Stored data entries.
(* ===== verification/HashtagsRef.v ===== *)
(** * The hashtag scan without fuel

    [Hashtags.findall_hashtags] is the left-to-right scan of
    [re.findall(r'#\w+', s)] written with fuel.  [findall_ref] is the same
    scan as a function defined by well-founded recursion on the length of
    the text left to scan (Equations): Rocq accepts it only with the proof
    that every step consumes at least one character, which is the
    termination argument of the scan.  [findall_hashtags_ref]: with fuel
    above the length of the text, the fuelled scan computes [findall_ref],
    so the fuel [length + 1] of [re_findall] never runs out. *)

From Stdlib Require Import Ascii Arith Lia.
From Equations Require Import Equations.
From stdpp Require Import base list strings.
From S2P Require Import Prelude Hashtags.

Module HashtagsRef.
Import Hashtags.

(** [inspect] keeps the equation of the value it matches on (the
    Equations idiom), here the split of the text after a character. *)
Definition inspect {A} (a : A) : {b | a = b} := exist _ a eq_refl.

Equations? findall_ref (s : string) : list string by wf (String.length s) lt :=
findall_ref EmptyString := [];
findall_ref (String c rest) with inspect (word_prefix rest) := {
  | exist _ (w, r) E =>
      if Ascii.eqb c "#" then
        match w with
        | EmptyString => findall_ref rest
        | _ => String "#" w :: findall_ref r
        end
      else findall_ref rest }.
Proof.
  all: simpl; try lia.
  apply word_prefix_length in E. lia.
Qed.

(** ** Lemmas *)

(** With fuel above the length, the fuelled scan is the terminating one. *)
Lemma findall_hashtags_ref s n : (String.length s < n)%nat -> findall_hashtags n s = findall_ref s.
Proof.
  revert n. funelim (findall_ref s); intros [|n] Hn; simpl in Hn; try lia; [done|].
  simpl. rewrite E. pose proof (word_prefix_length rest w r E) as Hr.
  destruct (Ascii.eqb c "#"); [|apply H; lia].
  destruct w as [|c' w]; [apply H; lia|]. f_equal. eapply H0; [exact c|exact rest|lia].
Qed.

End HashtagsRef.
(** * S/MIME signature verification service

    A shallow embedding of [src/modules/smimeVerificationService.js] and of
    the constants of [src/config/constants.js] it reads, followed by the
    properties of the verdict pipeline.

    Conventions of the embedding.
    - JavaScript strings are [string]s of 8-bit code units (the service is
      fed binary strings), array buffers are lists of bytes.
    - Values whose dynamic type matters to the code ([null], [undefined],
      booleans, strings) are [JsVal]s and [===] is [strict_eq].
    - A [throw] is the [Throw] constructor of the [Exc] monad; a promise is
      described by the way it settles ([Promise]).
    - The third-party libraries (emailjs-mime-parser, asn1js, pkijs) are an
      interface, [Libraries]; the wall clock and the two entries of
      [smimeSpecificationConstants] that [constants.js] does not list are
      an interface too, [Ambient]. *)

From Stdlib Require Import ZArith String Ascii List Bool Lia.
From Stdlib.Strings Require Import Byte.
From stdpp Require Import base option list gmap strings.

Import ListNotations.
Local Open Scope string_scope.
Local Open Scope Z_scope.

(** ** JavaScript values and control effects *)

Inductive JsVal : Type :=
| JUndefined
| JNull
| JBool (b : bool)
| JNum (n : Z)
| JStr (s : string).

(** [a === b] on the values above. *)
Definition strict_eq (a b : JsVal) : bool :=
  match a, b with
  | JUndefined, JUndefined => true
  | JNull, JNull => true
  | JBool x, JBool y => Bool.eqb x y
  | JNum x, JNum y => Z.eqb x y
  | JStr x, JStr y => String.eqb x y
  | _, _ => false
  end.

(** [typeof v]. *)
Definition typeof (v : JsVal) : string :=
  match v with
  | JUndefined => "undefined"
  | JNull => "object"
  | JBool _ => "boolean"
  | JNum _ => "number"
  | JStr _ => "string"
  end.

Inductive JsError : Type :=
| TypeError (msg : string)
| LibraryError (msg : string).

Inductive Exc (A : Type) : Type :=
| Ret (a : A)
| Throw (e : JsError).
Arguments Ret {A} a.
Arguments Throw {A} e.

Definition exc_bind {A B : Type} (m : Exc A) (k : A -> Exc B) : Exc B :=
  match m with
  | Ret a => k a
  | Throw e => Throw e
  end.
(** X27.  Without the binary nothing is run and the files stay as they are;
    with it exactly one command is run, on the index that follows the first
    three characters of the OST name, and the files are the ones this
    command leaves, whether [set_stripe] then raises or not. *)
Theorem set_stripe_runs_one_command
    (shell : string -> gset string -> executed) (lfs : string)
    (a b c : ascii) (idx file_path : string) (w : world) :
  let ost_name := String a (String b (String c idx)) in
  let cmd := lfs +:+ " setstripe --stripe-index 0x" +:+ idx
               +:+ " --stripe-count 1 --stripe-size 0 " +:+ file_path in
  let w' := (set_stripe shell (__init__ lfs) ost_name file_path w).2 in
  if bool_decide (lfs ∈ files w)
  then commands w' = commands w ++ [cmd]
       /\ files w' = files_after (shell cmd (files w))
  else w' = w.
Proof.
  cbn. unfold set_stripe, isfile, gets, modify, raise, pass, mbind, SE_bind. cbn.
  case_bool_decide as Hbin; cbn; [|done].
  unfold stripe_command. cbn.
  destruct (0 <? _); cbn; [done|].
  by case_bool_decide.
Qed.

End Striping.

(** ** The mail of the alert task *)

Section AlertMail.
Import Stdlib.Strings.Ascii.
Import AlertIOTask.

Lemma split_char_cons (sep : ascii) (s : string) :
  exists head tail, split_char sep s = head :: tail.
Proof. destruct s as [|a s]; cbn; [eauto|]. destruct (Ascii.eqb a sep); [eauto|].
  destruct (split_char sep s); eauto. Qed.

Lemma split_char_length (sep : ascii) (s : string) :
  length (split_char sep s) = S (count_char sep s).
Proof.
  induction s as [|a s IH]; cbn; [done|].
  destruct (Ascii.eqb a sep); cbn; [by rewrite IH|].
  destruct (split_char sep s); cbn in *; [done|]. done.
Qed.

Problem requirements.
Repeat the entries above exactly, beginning at their first line and ending with the line that contains "Conventions of the embedding.", with nothing added.

Task result.
(* ===== verification/HashtagsRef.v ===== *)
(** * The hashtag scan without fuel

    [Hashtags.findall_hashtags] is the left-to-right scan of
    [re.findall(r'#\w+', s)] written with fuel.  [findall_ref] is the same
    scan as a function defined by well-founded recursion on the length of
    the text left to scan (Equations): Rocq accepts it only with the proof
    that every step consumes at least one character, which is the
    termination argument of the scan.  [findall_hashtags_ref]: with fuel
    above the length of the text, the fuelled scan computes [findall_ref],
    so the fuel [length + 1] of [re_findall] never runs out. *)

From Stdlib Require Import Ascii Arith Lia.
From Equations Require Import Equations.
From stdpp Require Import base list strings.
From S2P Require Import Prelude Hashtags.

Module HashtagsRef.
Import Hashtags.

(** [inspect] keeps the equation of the value it matches on (the
    Equations idiom), here the split of the text after a character. *)
Definition inspect {A} (a : A) : {b | a = b} := exist _ a eq_refl.

Equations? findall_ref (s : string) : list string by wf (String.length s) lt :=
findall_ref EmptyString := [];
findall_ref (String c rest) with inspect (word_prefix rest) := {
  | exist _ (w, r) E =>
      if Ascii.eqb c "#" then
        match w with
        | EmptyString => findall_ref rest
        | _ => String "#" w :: findall_ref r
        end
      else findall_ref rest }.
Proof.
  all: simpl; try lia.
  apply word_prefix_length in E. lia.
Qed.

(** ** Lemmas *)

(** With fuel above the length, the fuelled scan is the terminating one. *)
Lemma findall_hashtags_ref s n : (String.length s < n)%nat -> findall_hashtags n s = findall_ref s.
Proof.
  revert n. funelim (findall_ref s); intros [|n] Hn; simpl in Hn; try lia; [done|].
  simpl. rewrite E. pose proof (word_prefix_length rest w r E) as Hr.
  destruct (Ascii.eqb c "#"); [|apply H; lia].
  destruct w as [|c' w]; [apply H; lia|]. f_equal. eapply H0; [exact c|exact rest|lia].
Qed.

End HashtagsRef.
(** * S/MIME signature verification service

    A shallow embedding of [src/modules/smimeVerificationService.js] and of
    the constants of [src/config/constants.js] it reads, followed by the
    properties of the verdict pipeline.

    Conventions of the embedding.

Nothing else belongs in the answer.